FrightFest VOD film review: Triggered (2020)
Gruesome game theory8
Anton Bitel | On 26, Aug 2020
Director: Alastair Orr
Cast: David D. Jones
Cast: Liesl Ahlers, Sean Cameron Michael, Reine Swart, Steven John Ward, Craig Urbani
Watch Triggered online in the UK: FrightFest 2020
Triggered streams as part of FrightFest at 9.30pm in the Horror Channel Screen on Friday 28th August
“We all did fucked up shit in high school,” says Ezra (Steven John Ward) in Triggered, directed by Alastair Orr (From A House On Willow Street) . “No one here is innocent.”

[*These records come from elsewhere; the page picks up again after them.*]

(* ===== verification/Vm.v ===== *)
(** * Page tables (vm.c)

    A page directory and its page tables are pages of 1024 entries of four
    bytes; the operations run on the page allocator and its memory. *)

From S2P Require Import Prelude Bytes Mem Spinlock Kalloc.

Definition EXTMEM : Z := 1048576.
Definition DEVSPACE : Z := 4261412864.
Definition KERNLINK : Z := KERNBASE + EXTMEM.
Definition NPDENTRIES : nat := 1024.
Definition NPTENTRIES : Z := 1024.

Definition PTE_P : Z := 1.
Definition PTE_W : Z := 2.
Definition PTE_U : Z := 4.

Definition PDX (va : Z) : Z := Z.land (Z.shiftr va 22) 1023.
Definition PTX (va : Z) : Z := Z.land (Z.shiftr va 12) 1023.
Definition PTE_ADDR (pte : Z) : Z := Z.land (u32 pte) 4294963200.
Definition PTE_FLAGS (pte : Z) : Z := Z.land (u32 pte) 4095.

Definition flag (pte f : Z) : bool := negb (Z.land pte f =? 0).

Section vm.
(** [kend]: the end of the kernel; [kdata]: the start of its data. *)
Context (kend kdata : Z).
Abbreviation K := (M kmem).

(** ** Memory *)

Definition base (a : Z) : Z := a - a mod PGSIZE.

(** The page at a kernel address. *)
Definition rd_page (v : Z) : K (list Z) := λ k,
  match km_mem k !! v with Some pg => Done pg k | None => Fault k end.
Definition wr_page (v : Z) (pg : list Z) : K unit := λ k,
  match km_mem k !! v with
  | Some _ => Done tt (k <| km_mem ::= λ m, <[v := pg]> m |>)
  | None => Fault k
  end.

(** A word at a kernel address. *)
Definition rd32 (a : Z) : K Z := pg ← rd_page (base a); mret (get_le 4 pg (Z.to_nat (a mod PGSIZE))).
Definition wr32 (a v : Z) : K unit :=
  pg ← rd_page (base a);
  wr_page (base a) (put_le 4 pg (Z.to_nat (a mod PGSIZE)) v).

Definition zero_page : list Z := replicate (Z.to_nat PGSIZE) 0.

(** ** The operations *)

Definition walkpgdir (pgdir va : Z) (alloc : bool) : K Z :=
  let pde := pgdir + 4 * PDX va in
  e ← rd32 pde;
  if flag e PTE_P then mret (p2v (PTE_ADDR e) + 4 * PTX va)
  else if negb alloc then mret 0
  else
    pgtab ← kalloc;
    if pgtab =? 0 then mret 0
    else
      wr_page pgtab zero_page;;
      wr32 pde (Z.lor (Z.lor (Z.lor (v2p pgtab) PTE_P) PTE_W) PTE_U);;
      mret (pgtab + 4 * PTX va).

(** The loop of mappages(): [n] more pages after the one at [a]. *)
Fixpoint map_loop (n : nat) (pgdir a pa perm : Z) : K Z :=
  pte ← walkpgdir pgdir a true;
  if pte =? 0 then mret (-1)
  else
    e ← rd32 pte;
    panic_if (flag e PTE_P) "remap";;
    wr32 pte (Z.lor (Z.lor pa perm) PTE_P);;
    match n with
    | O => mret 0
    | S n => map_loop n pgdir (u32 (a + PGSIZE)) (u32 (pa + PGSIZE)) perm
    end.

Definition mappages (pgdir va size pa perm : Z) : K Z :=
  let a := PGROUNDDOWN va in
  let last := PGROUNDDOWN (u32 (u32 (va + size) - 1)) in
  map_loop (Z.to_nat (u32 (last - a) / PGSIZE)) pgdir a pa perm.

(** kmap[]: virtual address, physical start and end, permissions. *)
Definition kmap : list (Z * Z * Z * Z) :=
  [(KERNBASE, 0, EXTMEM, PTE_W);
   (KERNLINK, v2p KERNLINK, v2p kdata, 0);
   (kdata, v2p kdata, PHYSTOP, PTE_W);
   (DEVSPACE, DEVSPACE, 0, PTE_W)].

Fixpoint kmap_loop (l : list (Z * Z * Z * Z)) (pgdir : Z) : K bool :=
  match l with
  | [] => mret true
  | (virt, start, stop, perm) :: l =>
    r ← mappages pgdir virt (u32 (stop - start)) start perm;
    if r <? 0 then mret false else kmap_loop l pgdir
  end.

Definition setupkvm : K Z :=
  pgdir ← kalloc;
  if pgdir =? 0 then mret 0
  else
    wr_page pgdir zero_page;;
    panic_if (DEVSPACE <? p2v PHYSTOP) "PHYSTOP too high";;
    ok ← kmap_loop kmap pgdir;
    if (ok : bool) then mret pgdir else mret 0.

(** memmove() of [src] to the kernel address [a], within a page. *)
Definition copy_to (a : Z) (src : list Z) : K unit :=
  pg ← rd_page (base a);
  wr_page (base a) (splice pg (Z.to_nat (a mod PGSIZE)) src).

Definition inituvm (pgdir : Z) (init : list Z) : K unit :=
  panic_if (PGSIZE <=? Z.of_nat (length init)) "inituvm: more than a page";;
  mem ← kalloc;
  wr_page mem zero_page;;
  _ ← mappages pgdir 0 PGSIZE (v2p mem) (Z.lor PTE_W PTE_U);
  copy_to mem init.

(** The loop of deallocuvm(). *)
Fixpoint dealloc_loop (fuel : nat) (pgdir a oldsz : Z) : K unit :=
  if a <? oldsz then
    match fuel with
    | O => nofuel
    | S fuel =>
      pte ← walkpgdir pgdir a false;
      if pte =? 0 then dealloc_loop fuel pgdir (u32 (a + (NPTENTRIES - 1) * PGSIZE + PGSIZE)) oldsz
      else
        e ← rd32 pte;
        (if flag e PTE_P then
           panic_if (PTE_ADDR e =? 0) "kfree";;
           kfree kend (p2v (PTE_ADDR e));;
           wr32 pte 0
         else mret tt);;
        dealloc_loop fuel pgdir (u32 (a + PGSIZE)) oldsz
    end
  else mret tt.

(** The fuel is the number of pages below oldsz. *)
Definition deallocuvm (pgdir oldsz newsz : Z) : K Z :=
  if oldsz <=? newsz then mret oldsz
  else
    dealloc_loop (Z.to_nat (oldsz / PGSIZE + 1)) pgdir (PGROUNDUP newsz) oldsz;;
    mret newsz.

(** The loop of allocuvm(); the result says whether memory sufficed. *)
Fixpoint alloc_loop (fuel : nat) (pgdir a newsz : Z) : K bool :=
  if a <? newsz then
    match fuel with
    | O => nofuel
    | S fuel =>
      mem ← kalloc;
      if mem =? 0 then mret false
      else
        wr_page mem zero_page;;
        _ ← mappages pgdir a PGSIZE (v2p mem) (Z.lor PTE_W PTE_U);
        alloc_loop fuel pgdir (u32 (a + PGSIZE)) newsz
    end
  else mret true.

Definition allocuvm (pgdir oldsz newsz : Z) : K Z :=
  if KERNBASE <=? newsz then mret 0
  else if newsz <? oldsz then mret oldsz
  else
    ok ← alloc_loop (Z.to_nat (newsz / PGSIZE + 1)) pgdir (PGROUNDUP oldsz) newsz;
    if (ok : bool) then mret newsz
    else _ ← deallocuvm pgdir newsz oldsz; mret 0.

(** The loop of freevm() over the page directory. *)
Fixpoint free_tables (n : nat) (pgdir : Z) (i : Z) : K unit :=
  match n with
  | O => mret tt
  | S n =>
    e ← rd32 (pgdir + 4 * i);
    when (flag e PTE_P) (kfree kend (p2v (PTE_ADDR e)));;
    free_tables n pgdir (i + 1)
  end.

Definition freevm (pgdir : Z) : K unit :=
  panic_if (pgdir =? 0) "freevm: no pgdir";;
  _ ← deallocuvm pgdir KERNBASE 0;
  free_tables NPDENTRIES pgdir 0;;
  kfree kend pgdir.

Definition clearpteu (pgdir uva : Z) : K unit :=
  pte ← walkpgdir pgdir uva false;
  panic_if (pte =? 0) "clearpteu";;
  e ← rd32 pte;
  wr32 pte (Z.ldiff e PTE_U).

(** The loop of copyuvm(); false means bad. *)
Fixpoint copy_loop (fuel : nat) (pgdir d i sz : Z) : K bool :=
  if i <? sz then
    match fuel with
    | O => nofuel
    | S fuel =>
      pte ← walkpgdir pgdir i false;
      panic_if (pte =? 0) "copyuvm: pte should exist";;
      e ← rd32 pte;
      panic_if (negb (flag e PTE_P)) "copyuvm: page not present";;
      mem ← kalloc;
      if mem =? 0 then mret false
      else
        pg ← rd_page (p2v (PTE_ADDR e));
        wr_page mem pg;;
        r ← mappages d i PGSIZE (v2p mem) (PTE_FLAGS e);
        if r <? 0 then mret false else copy_loop fuel pgdir d (u32 (i + PGSIZE)) sz
    end
  else mret true.

Definition copyuvm (pgdir sz : Z) : K Z :=
  d ← setupkvm;
  if d =? 0 then mret 0
  else
    ok ← copy_loop (Z.to_nat (sz / PGSIZE + 1)) pgdir d 0 sz;
    if (ok : bool) then mret d else freevm d;; mret 0.

(** The entry is read at whatever address walkpgdir() returned, 0 included. *)
Definition uva2ka (pgdir uva : Z) : K Z :=
  pte ← walkpgdir pgdir uva false;
  e ← rd32 pte;
  if negb (flag e PTE_P) then mret 0
  else if negb (flag e PTE_U) then mret 0
  else mret (p2v (PTE_ADDR e)).

(** The loop of copyout() over the bytes [buf]. *)
Fixpoint copyout_loop (fuel : nat) (pgdir va : Z) (buf : list Z) : K Z :=
  match buf with
  | [] => mret 0
  | _ =>
    match fuel with
    | O => nofuel
    | S fuel =>
      let va0 := PGROUNDDOWN va in
      pa0 ← uva2ka pgdir va0;
      if pa0 =? 0 then mret (-1)
      else
        let n := Z.min (PGSIZE - (va - va0)) (Z.of_nat (length buf)) in
        copy_to (pa0 + (va - va0)) (take (Z.to_nat n) buf);;
        copyout_loop fuel pgdir (u32 (va0 + PGSIZE)) (drop (Z.to_nat n) buf)
    end
  end.

Definition copyout (pgdir va : Z) (p : list Z) : K Z :=
  copyout_loop (S (S (length p / Z.to_nat PGSIZE))) pgdir va p.
End vm.
Lemma find_cached_done s a l fuel dev blockno :
  path (bio_bufs s) a l bhead → bhead ∉ l → (length l ≤ fuel)%nat →
  find_cached fuel (hd bhead l) dev blockno s = Done (find (has_key s dev blockno) l) s.
Proof.
  revert a fuel. induction l as [|i l IH]; intros a fuel Hp Hn Hf.
  { by destruct fuel. }
  destruct fuel as [|fuel]; simpl in Hf; [lia|]. destruct Hp as (_ & Hpi & Hp).
  assert (Hi : ∃ b, bio_bufs s !! i = Some b) by (destruct (bio_bufs s !! i); [by eexists|done]).
  destruct Hi as [b Hb]. pose proof (path_next_first _ _ _ _ Hp) as Hnx. rewrite Hb in Hnx. simpl in Hnx.
  injection Hnx as Hnx. cbn [find_cached hd find]. rewrite decide_False by set_solver.
  erewrite bind_done by (unfold rdb; by rewrite Hb). unfold has_key at 1. rewrite Hb.
  destruct (_ && _); [done|]. rewrite Hnx. eapply IH; [exact Hp|set_solver|lia].
Qed.

Lemma find_clean_done s l c fuel :
  path (bio_bufs s) bhead l c → bhead ∉ l → (length l ≤ fuel)%nat →
  find_clean fuel (default bhead (last l)) s = Done (find (clean s) (reverse l)) s.
Proof.
  revert c fuel. induction l as [|i l IH] using rev_ind; intros c fuel Hp Hn Hf.
  { by destruct fuel. }
  rewrite length_app in Hf. simpl in Hf. destruct fuel as [|fuel]; [lia|].
  apply path_app in Hp as [Hp Hpi]. pose proof (path_prev_last _ _ _ _ Hp) as Hpv.
  destruct Hpi as [Hnx _].
  assert (Hi : ∃ b, bio_bufs s !! i = Some b) by (destruct (bio_bufs s !! i); [by eexists|done]).
  destruct Hi as [b Hb]. rewrite Hb in Hpv. simpl in Hpv. injection Hpv as Hpv.
  rewrite last_snoc, reverse_snoc. cbn [find_clean default find]. simpl. rewrite decide_False by set_solver.
  erewrite bind_done by (unfold rdb; by rewrite Hb). unfold clean at 1. rewrite Hb.
  destruct (_ && _); [done|]. rewrite Hpv. eapply IH; [exact Hp|set_solver|lia].
Qed.

(** ** Requests to an idle driver *)

Definition drive_ok (s : bio) (b : buf) : Prop :=
  b_blockno b < FSSIZE ∧ (b_dev b = 0 ∨ bio_havedisk1 s = true).

Definition fetched (s : bio) (b : buf) : buf :=
  clear_flag B_DIRTY (set_flag B_VALID (b <| b_data := on_disk s (disk_key b) |>)).
Definition stored (b : buf) : buf := clear_flag B_DIRTY (set_flag B_VALID b).

Lemma list_insert_twice {A} (l : list A) i x y : <[i := x]> (<[i := y]> l) = <[i := x]> l.
Proof. apply list_insert_insert_eq. Qed.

Nine former school friends have an impromptu reunion, camping out for the weekend “literally in the middle of nowhere”. Along with tents and tools, their baggage includes petty rivalries and erotic betrayals – and a deep dark secret that one of them harbours about the death, years earlier, of their teenaged friend Caleb.
That secret threatens to tear this already dysfunctional group apart, as they all wake up to find that their old science teacher – and Caleb’s father – Mr Peterson (Sean Cameron Michael) has trussed them up in explosive vests with timers, and wants them to play a game. The rules are simple: if your timer runs out, kaboom; if you die before the timer runs out, whoever is closest to you gets your remaining time added to theirs; and only one person can survive.
If a life-or-death scenario that pits young people against one another seems familiar from Battle Royale (2000) or The Hunger Games (2012), then rest assured that, for all its derivativeness, Triggered wears its influences on its self-conscious sleeve, having characters expressly reference the Saw movies, Lord of the Flies, American Psycho, John Wick and even Terminator 2.
Its self-awareness does not stop there: when Peterson tells the nine millennials “Shut the fuck up! Jesus, you’re all so annoying!”, he is only giving voice to what we are all thinking – and the spectacle of these unlikeable characters meeting their bloody demise at each other’s hands – or axes, or knives, or mallets, or guns – forms part of the uneasy pleasure on offer. The viewer’s own sadism and sociopathy are also being provoked here, at least vicariously.
When push comes to shove, most of these supposed friends are quick to remove their masks of civility and to reveal themselves as liars, traitors and keen psychokillers. Normally, as Ezra puts it, “in horror movies, the fucking bad guy isn’t, you know, all the good guys”. Yet as the countdown to death ticks ever lower and the survival instinct kicks in, if there are ‘good guys’ at all, there can still be just one by the end, making everyone an antagonist.
Triggered offers a deeply cynical, Darwinian portrait of human nature in extremis – and no matter how close these characters come to their mortality, the formative trauma of their school days is never far behind.